New York City’s public and private institutions initiated $2.9 billion in construction projects during the first half of 2015, up from $796 million through June of 2014, an increase of 269 percent, according to a New York Building Congress analysis of construction data from Dodge Data & Analytics.
The sectors examined include elementary and secondary schools, hospitals and health care, higher education, courts, libraries, cultural facilities, and religious institutions.
The value of construction projects initiated in the institutional sector during the first half of 2015 represents the best start to a year since at least 2009, which is the earliest period for which the Building Congress has data.
The strong start in 2015 comes on the heels of the $3.0 billion in institutional construction projects initiated during the second half of 2014 – for a 12-month total of $5.9 billion.
For the full year of 2014, institutional construction starts reached $3.8 billion, up from $2.6 billion in 2013 and $2.4 billion in 2012.
Construction starts by value reached $2.4 billion in 2011, $2.8 billion in 2010, and $3.8 billion in 2009. Over a seven-year period stretching from July 2008 through June of this year, the City’s institutional sector initiated $23 billion in construction projects.
“New York City’s public and private institutions continue to demonstrate a remarkable consistency in terms of their willingness and ability to methodically invest in maintaining and upgrading their facilities for the long haul,” said Building Congress President Richard T. Anderson.
“Unlike the residential sector, which can quickly go from boom to bust and back again based on economic conditions, the institutional sector has proven to be a reliable and consistent source of construction activity year in and year out.”
Schools and hospitals continue to be the main drivers of new construction projects in the institutional sector.
In the seven years from July 2008 through June of this year, work on New York City public elementary and secondary schools accounted for 37 percent ($8.5 billion) of all institutional construction starts by total value. Of the projects started in the first half of 2015, public schools accounted for 33 percent.
Public and private hospitals and healthcare facilities accounted for $7.3 billion, or 32 percent, of all institutional construction starts during the seven-year period, and 35 percent of the projects initiated in the first six months of this year.
Institutions of higher education, which include public and private colleges and universities, initiated $3.5 billion worth of construction projects, or 15 percent, of the total over the past seven years.
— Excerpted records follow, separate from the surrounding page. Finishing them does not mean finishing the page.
(* ===== verification/PdcpRx.v ===== *)
(** * PDCP receiving entity

    [lib/pdcp/pdcp_entity_rx.h] and [lib/pdcp/pdcp_entity_rx.cpp]: reception of
    data PDUs (COUNT reconstruction, deciphering, integrity verification,
    reordering and in-order delivery), control PDUs, t-Reordering,
    re-establishment and the PDCP status report.

    Every handler maps the entity state to [None] (a failed [srsran_assert] or
    [srsran_sanity_check]) or to the new state and the calls on the notifiers.
    The timer is the flag whether it runs; its expiry is an operation. *)
From S2P Require Import Prelude OrdMap BitEncoding SecS3g Security PdcpPdu.

Record pdcp_rx_config := PdcpRxConfig {
  prx_common : pdcp_config_common;
  t_reordering : pdcp_t_reordering;
  prx_max_count : pdcp_max_count;
}.

Record pdcp_rx_state := PdcpRxState { rx_next : Z; rx_deliv : Z; rx_reord : Z }.

Record pdcp_entity_rx := PdcpRx {
  prx_cfg : pdcp_rx_config;
  prx_bearer_id : Z;
  prx_sec_cfg : sec_128_as_config;
  prx_integrity_enabled : bool;
  prx_ciphering_enabled : bool;
  prx_st : pdcp_rx_state;
  reorder_queue : ordmap bytes;
  reordering_timer : bool;
  prx_max_count_notified : bool;
  prx_max_count_overflow : bool;
}.

(** Calls on the upper layers and on the transmitting entity. *)
Inductive pdcp_rx_event :=
  | rx_new_sdu (sdu : bytes)
  | rx_max_count_reached
  | rx_protocol_failure
  | rx_status_report (pdu : bytes).

Definition sec_none : sec_128_as_config := Sec128 sec_rrc [] [] nia0 nea0.
Definition pdcp_entity_rx_new (cfg : pdcp_rx_config) (bearer_id : Z) : pdcp_entity_rx :=
  PdcpRx cfg bearer_id sec_none false false (PdcpRxState 0 0 0) [] false false false.

(** Field updates. *)
Definition prx_with_st (e : pdcp_entity_rx) (st : pdcp_rx_state) : pdcp_entity_rx :=
  PdcpRx (prx_cfg e) (prx_bearer_id e) (prx_sec_cfg e) (prx_integrity_enabled e) (prx_ciphering_enabled e) st
    (reorder_queue e) (reordering_timer e) (prx_max_count_notified e) (prx_max_count_overflow e).
Definition prx_with_queue (e : pdcp_entity_rx) (q : ordmap bytes) : pdcp_entity_rx :=
  PdcpRx (prx_cfg e) (prx_bearer_id e) (prx_sec_cfg e) (prx_integrity_enabled e) (prx_ciphering_enabled e) (prx_st e)
    q (reordering_timer e) (prx_max_count_notified e) (prx_max_count_overflow e).
Definition prx_with_timer (e : pdcp_entity_rx) (b : bool) : pdcp_entity_rx :=
  PdcpRx (prx_cfg e) (prx_bearer_id e) (prx_sec_cfg e) (prx_integrity_enabled e) (prx_ciphering_enabled e) (prx_st e)
    (reorder_queue e) b (prx_max_count_notified e) (prx_max_count_overflow e).
Definition prx_with_flags (e : pdcp_entity_rx) (notified overflow : bool) : pdcp_entity_rx :=
  PdcpRx (prx_cfg e) (prx_bearer_id e) (prx_sec_cfg e) (prx_integrity_enabled e) (prx_ciphering_enabled e) (prx_st e)
    (reorder_queue e) (reordering_timer e) notified overflow.

Definition prx_sn_size (e : pdcp_entity_rx) : pdcp_sn_size := sn_size (prx_common (prx_cfg e)).
Definition prx_hdr_len (e : pdcp_entity_rx) : Z := pdcp_data_pdu_header_size (prx_sn_size e).
Definition sec_direction_of (c : pdcp_config_common) : security_direction :=
  match direction c with pdcp_uplink => sec_uplink | pdcp_downlink => sec_downlink end.

(** ** Delivery loops over the reordering queue *)
Fixpoint deliver_all_consecutive_counts (q : ordmap bytes) (deliv : Z) : list bytes * ordmap bytes * Z :=
  match q with
  | (c, sdu) :: r =>
      if c =? deliv then
        let '(out, q, d) := deliver_all_consecutive_counts r (u32 (deliv + 1)) in (sdu :: out, q, d)
      else ([], q, deliv)
  | [] => ([], [], deliv)
  end.

Fixpoint deliver_below (q : ordmap bytes) (reord : Z) : list bytes * ordmap bytes :=
  match q with
  | (c, sdu) :: r => if c <? reord then let '(out, q) := deliver_below r reord in (sdu :: out, q) else ([], q)
  | [] => ([], [])
  end.

Definition deliver_all_sdus (e : pdcp_entity_rx) : pdcp_entity_rx * list pdcp_rx_event :=
  (prx_with_queue e [], map (fun p => rx_new_sdu p.2) (reorder_queue e)).
Definition discard_all_sdus (e : pdcp_entity_rx) : pdcp_entity_rx := prx_with_queue e [].

Definition rx_deliver_consecutive (e : pdcp_entity_rx) : pdcp_entity_rx * list pdcp_rx_event :=
  let '(out, q, d) := deliver_all_consecutive_counts (reorder_queue e) (rx_deliv (prx_st e)) in
  (prx_with_st (prx_with_queue e q) (PdcpRxState (rx_next (prx_st e)) d (rx_reord (prx_st e))), map rx_new_sdu out).

(** ** t-Reordering *)
Definition handle_t_reordering_expire (e : pdcp_entity_rx) : pdcp_entity_rx * list pdcp_rx_event :=
  let '(out, q) := deliver_below (reorder_queue e) (rx_reord (prx_st e)) in
  let e := prx_with_queue e q in
  let e := prx_with_st e (PdcpRxState (rx_next (prx_st e)) (rx_reord (prx_st e)) (rx_reord (prx_st e))) in
  let '(e, evs) := rx_deliver_consecutive e in
  let e :=
    if rx_deliv (prx_st e) <? rx_next (prx_st e) then
      match t_reordering (prx_cfg e) with
      | t_reordering_ms 0 => e
      | _ => prx_with_timer
               (prx_with_st e (PdcpRxState (rx_next (prx_st e)) (rx_deliv (prx_st e)) (rx_next (prx_st e)))) true
      end
    else e in
  (e, map rx_new_sdu out ++ evs).

(** The expiry of the running timer. *)
Definition reordering_callback (e : pdcp_entity_rx) : pdcp_entity_rx * list pdcp_rx_event :=
  handle_t_reordering_expire (prx_with_timer e false).

(** ** Security *)
Section Sec.
Context {A : aes_engine}.

(** The switch of [cipher_encrypt] and [cipher_decrypt]. *)
Definition nea (algo : ciphering_algorithm) (key : bytes) (count bearer : Z) (d : security_direction) (msg : bytes)
    : option bytes :=
  match algo with
  | nea0 => Some msg
  | nea1 => security_nea1 key count bearer d msg
  | nea2 => security_nea2 key count bearer d msg
  | nea3 => security_nea3 key count bearer d msg
  end.

(** The switch of [integrity_generate] and [integrity_verify]. *)
Definition nia (algo : integrity_algorithm) (key : bytes) (count bearer : Z) (d : security_direction) (msg : bytes)
    : option bytes :=
  match algo with
  | nia0 => Some mac_zero
  | nia1 => security_nia1 key count bearer d msg
  | nia2 => security_nia2 key count bearer d msg
  | nia3 => security_nia3 key count bearer d msg
  end.

Definition cipher_decrypt (e : pdcp_entity_rx) (msg : bytes) (count : Z) : option bytes :=
  nea (cipher_algo (prx_sec_cfg e)) (k_128_enc (prx_sec_cfg e)) count (prx_bearer_id e)
    (sec_direction_of (prx_common (prx_cfg e))) msg.

Definition integrity_verify (e : pdcp_entity_rx) (buf : bytes) (count : Z) (mac : bytes) : option bool :=
  let* mac_exp := nia (integ_algo (prx_sec_cfg e)) (k_128_int (prx_sec_cfg e)) count (prx_bearer_id e)
                    (sec_direction_of (prx_common (prx_cfg e))) buf in
  Some (bool_decide (integ_algo (prx_sec_cfg e) = nia0) || bool_decide (mac = mac_exp)).

(** The buffer and the MAC: both stay as they are when the PDU is too small. *)
Definition extract_mac (buf : bytes) : bytes * bytes :=
  if blen buf <=? sec_mac_len then (buf, mac_zero)
  else (slice 0 (blen buf - sec_mac_len) buf, bdrop (blen buf - sec_mac_len) buf).

(** [trim_head] checks that there is enough to trim. *)
Definition discard_data_header (e : pdcp_entity_rx) (buf : bytes) : option bytes :=
  if prx_hdr_len e <=? blen buf then Some (bdrop (prx_hdr_len e) buf) else None.

(** Deciphering, integrity verification and removal of header and MAC:
    [Some None] is a PDU dropped because its integrity check failed. *)
Definition rx_unprotect (e : pdcp_entity_rx) (pdu : bytes) (count : Z) : option (option bytes) :=
  let* buf :=
    (if prx_ciphering_enabled e then
       let* pt := cipher_decrypt e (bdrop (prx_hdr_len e) pdu) count in
       Some (slice 0 (prx_hdr_len e) pdu ++ pt)
     else Some pdu) in
  let '(buf, mac) :=
    if is_srb (prx_common (prx_cfg e)) || (is_drb (prx_common (prx_cfg e)) && prx_integrity_enabled e)
    then extract_mac buf else (buf, mac_zero) in
  let* valid := (if prx_integrity_enabled e then integrity_verify e buf count mac else Some true) in
  if negb valid then Some None
  else let* sdu := discard_data_header e buf in Some (Some sdu).

(** ** Reception *)

(** The COUNT thresholds; [false] when the PDU is refused. *)
Definition check_max_count (e : pdcp_entity_rx) (count : Z) : bool * pdcp_entity_rx * list pdcp_rx_event :=
  let mc := prx_max_count (prx_cfg e) in
  let '(e, evs) :=
    if (count >? max_count_notify mc) && negb (prx_max_count_notified e)
    then (prx_with_flags e true (prx_max_count_overflow e), [rx_max_count_reached]) else (e, []) in
  if max_count_hard mc <=? count then
    if negb (prx_max_count_overflow e)
    then (false, prx_with_flags e (prx_max_count_notified e) true, evs ++ [rx_protocol_failure])
    else (false, e, evs)
  else (true, e, evs).

(** From the check of RCVD_COUNT to the end of [handle_data_pdu]. *)
Definition rx_store (e : pdcp_entity_rx) (count : Z) (sdu : bytes) : pdcp_entity_rx * list pdcp_rx_event :=
  if count <? rx_deliv (prx_st e) then (e, [])
  else
  match om_find count (reorder_queue e) with
  | Some _ => (e, [])
  | None =>
      let e := prx_with_queue e (om_assign count sdu (reorder_queue e)) in
      let st := prx_st e in
      let e := if rx_next st <=? count
               then prx_with_st e (PdcpRxState (u32 (count + 1)) (rx_deliv st) (rx_reord st)) else e in
      let '(e, evs) := if count =? rx_deliv (prx_st e) then rx_deliver_consecutive e else (e, []) in
      let e := if reordering_timer e && (rx_reord (prx_st e) <=? rx_deliv (prx_st e))
               then prx_with_timer e false else e in
      match t_reordering (prx_cfg e) with
      | t_reordering_infinity => (e, evs)
      | t_reordering_ms ms =>
          let e := prx_with_st e (PdcpRxState (rx_next (prx_st e)) (rx_deliv (prx_st e)) (rx_next (prx_st e))) in
          if ms =? 0 then let '(e, evs') := handle_t_reordering_expire e in (e, evs ++ evs')
          else if negb (reordering_timer e) && (rx_deliv (prx_st e) <? rx_next (prx_st e))
          then (prx_with_timer e true, evs) else (e, evs)
      end
  end.

Definition pdcp_handle_data_pdu (e : pdcp_entity_rx) (pdu : bytes) : option (pdcp_entity_rx * list pdcp_rx_event) :=
  if blen pdu <=? prx_hdr_len e then Some (e, [])
  else
  match read_data_pdu_header (prx_common (prx_cfg e)) pdu with
  | None => Some (e, [])
  | Some sn =>
      let count := count_of_sn (prx_sn_size e) (rx_deliv (prx_st e)) sn in
      let '(accepted, e, evs) := check_max_count e count in
      if negb accepted then Some (e, evs)
      else
      let* r := rx_unprotect e pdu count in
      match r with
      | None => Some (e, evs)
      | Some sdu => let '(e, evs') := rx_store e count sdu in Some (e, evs ++ evs')
      end
  end.

Definition pdcp_handle_control_pdu (e : pdcp_entity_rx) (pdu : bytes) : option (pdcp_entity_rx * list pdcp_rx_event) :=
  match pdu with
  | [] => None
  | b :: _ =>
      match pdcp_pdu_get_dc b with
      | pdcp_data => None
      | pdcp_control =>
          match pdcp_control_pdu_get_cpt b with
          | status_report => Some (e, [rx_status_report pdu])
          | _ => Some (e, [])
          end
      end
  end.

Definition pdcp_handle_pdu (e : pdcp_entity_rx) (pdu : bytes) : option (pdcp_entity_rx * list pdcp_rx_event) :=
  match pdu with
  | [] => Some (e, [])
  | b :: _ =>
      match pdcp_pdu_get_dc b with
      | pdcp_data => pdcp_handle_data_pdu e pdu
      | pdcp_control => if is_srb (prx_common (prx_cfg e)) then pdcp_handle_data_pdu e pdu else pdcp_handle_control_pdu e pdu
      end
  end.
End Sec.

(** ** Control interface *)
Definition domain_ok (c : pdcp_config_common) (sec : sec_128_as_config) : bool :=
  (is_srb c && bool_decide (sec_domain_of sec = sec_rrc)) || (is_drb c && bool_decide (sec_domain_of sec = sec_up)).

Definition rx_enable_security (e : pdcp_entity_rx) (sec : sec_128_as_config) : option pdcp_entity_rx :=
  if domain_ok (prx_common (prx_cfg e)) sec then
    Some (PdcpRx (prx_cfg e) (prx_bearer_id e) sec true true (prx_st e) (reorder_queue e) (reordering_timer e)
            (prx_max_count_notified e) (prx_max_count_overflow e))
  else None.

Definition rx_reestablish (e : pdcp_entity_rx) (sec : sec_128_as_config)
    : option (pdcp_entity_rx * list pdcp_rx_event) :=
  let c := prx_common (prx_cfg e) in
  let e := if is_srb c then discard_all_sdus e else e in
  let '(e, evs) :=
    if is_srb c || is_um c then
      let e := if reordering_timer e then prx_with_timer e false else e in
      if is_um c then deliver_all_sdus e else (e, [])
    else (e, []) in
  let e := if is_srb c || is_um c then prx_with_st e (PdcpRxState 0 0 0) else e in
  let* e := rx_enable_security e sec in
  Some (e, evs).

(** ** Status report *)
Fixpoint pack_bitmap (n : nat) (i : Z) (q : ordmap bytes) (enc : bit_encoder) : option bit_encoder :=
  match n with
  | O => Some enc
  | S n =>
      let bit := match om_find i q with Some _ => 0 | None => 1 end in
      let* enc := bit_pack enc bit 1 in pack_bitmap n (i + 1) q enc
  end.

Definition bitmap_end (st : pdcp_rx_state) : Z :=
  let max_bits := (pdcp_control_pdu_max_size - 5) * 8 in
  let b := u32 (rx_deliv st + 1) in
  if (b <? rx_next st) && (rx_next st - b >? max_bits) then u32 (b + max_bits) else rx_next st.

Definition compile_status_report (e : pdcp_entity_rx) : option bytes :=
  let* enc := bit_pack (bit_encoder_new []) (pdcp_dc_to_number pdcp_control) 1 in
  let* enc := bit_pack enc 0 3 in
  let* enc := bit_pack enc 0 4 in
  let* enc := bit_pack enc (rx_deliv (prx_st e)) 32 in
  let b := u32 (rx_deliv (prx_st e) + 1) in
  let* enc := pack_bitmap (Z.to_nat (bitmap_end (prx_st e) - b)) b (reorder_queue e) enc in
  Some (enc_writer enc).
In the first half of 2015, higher education accounted for 23 percent of construction starts by value.
New York City’s cultural facilities accounted for six percent of institutional construction starts over the seven-year period, followed by private elementary and secondary schools at five percent. Religious institutions, courts, and libraries each accounted for between 1 and 2 percent of construction starts by value.
Education and healthcare were responsible for each of the top ten projects by value during the first half of 2015. The Memorial Sloan Kettering Cancer Center, which is the biggest project thus far this year, is ranked as the third most valuable institutional start over the past seven years.
It is surpassed only by NewYork-Presbyterian’s Koch Ambulatory Care Center and NYU Langone’s Kimmel Center, both of which commenced construction in 2014.
The CUNY Hunter College Science and Health Professions Building claimed the second spot on the 2015 top starts list, followed by a new residential tower and a separate academic building for the CornellNYC Tech campus on Roosevelt Island, which are ranked third and fourth. Public school projects in Queens and Brooklyn took the next four spots on the list.
Approximately 54 percent of the projects, as measured by total value, over the seven-year period have been for ground-up construction of new facilities. The remaining 46 percent were renovations and alterations to existing structures. Aided by the start of the Memorial Sloan Kettering facility, the percentage devoted to new construction rose to 60 percent in the first half of this year.
“The nearly 50/50 split in new construction and renovations to existing facilities is a very positive sign,” noted Mr. Anderson. “It demonstrates that New York City’s bedrock institutions are confident enough in their futures to expand where possible. And even when they aren’t in expansion mode, they are still making the investments necessary to maintain and modernize their existing facilities.”
The data for this report encompass all recorded project starts, including new construction as well as alterations and renovations to existing structures, and reflect the estimated value of each initiated project through the entire period of construction.